**Task requirements:**
Each line of the data below from the one holding "notifications are statements" to the one holding "Definition messageTypeResponse : Z := 3.", inclusive, is to be reproduced exactly; no other line belongs in the answer.

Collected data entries
(** * The connection engine of the synchronisation protocol (protocol.go)

    A shallow embedding of [protocol/protocol.go].  Every method of
    [Connection] is a program of a small state-and-fault monad over the
    connection record; the places where a goroutine waits for another one
    (a receive on a result channel, a [go] statement) split a method into
    the pieces that run without interruption.  The mutex, the channels and
    the calls that leave the package (receiver, buffer pool, log, sink) are
    part of the state, so that statements about locking, waking callers and
    notifications are statements about values. *)

From Stdlib Require Import ZArith Lia.
From Corelib Require Import SpecFloat.
From stdpp Require Import base gmap list strings.

Local Open Scope Z_scope.

(** ** Constants and plain data *)

Definition messageTypeReserved : Z := 0.
Definition messageTypeIndex : Z := 1.
Definition messageTypeRequest : Z := 2.
Definition messageTypeResponse : Z := 3.
Definition messageTypePing : Z := 4.
Definition messageTypePong : Z := 5.

(** A Go [[]byte]: [None] is the nil slice. *)
Abbreviation bytes := (option (list Byte.byte)).

Record BlockInfo := { Length : Z; Hash : bytes }.

Record FileInfo := {
  Name : string;
  Flags : Z;
  Modified : Z;
  Blocks : list BlockInfo }.

(** Go error values.  [ErrClosed] is the package's own error; everything
    the codec or the transport reports is some other error value. *)
Inductive error :=
| ErrClosed
| ErrIO (msg : string).

#[global] Instance error_eq_dec : EqDecision error.
Proof. solve_decision. Defined.

Record asyncResult := { val : bytes; err : option error }.

(** The zero value of [asyncResult], what [asyncResult{}] and a receive
    from a closed channel give. *)
Definition asyncResult_zero : asyncResult := {| val := None; err := None |}.

(** [time.Duration] and [time.Time] are counted in nanoseconds. *)
Definition Second : Z := 1000000000.
Definition Minute : Z := 60 * Second.
Definition pingTimeout : Z := 30 * Second.
Definition pingIdleTime : Z := 5 * Minute.

Record Statistics := {
  At : Z;
  InBytesTotal : Z;
  InBytesPerSec : Z;
  OutBytesTotal : Z;
  OutBytesPerSec : Z;
  Latency : Z }.

(** ** Header and wire codec

    [header], [request], [encodeHeader], [marshalReader] and
    [marshalWriter] are declared in files of the package that are not part
    of the sources at hand; protocol.go only uses them. *)

(** Modelled from the spec: the message envelope [header], absent from the
    sources; protocol.go builds it positionally as
    [header{version, msgID, msgType}]. *)
Record header := { version : Z; msgID : Z; msgType : Z }.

**Solution to this exercise:**
    notifications are statements about values. *)

From Stdlib Require Import ZArith Lia.
From Corelib Require Import SpecFloat.
From stdpp Require Import base gmap list strings.

Local Open Scope Z_scope.

(** ** Constants and plain data *)

Definition messageTypeReserved : Z := 0.
Definition messageTypeIndex : Z := 1.
Definition messageTypeRequest : Z := 2.
Definition messageTypeResponse : Z := 3.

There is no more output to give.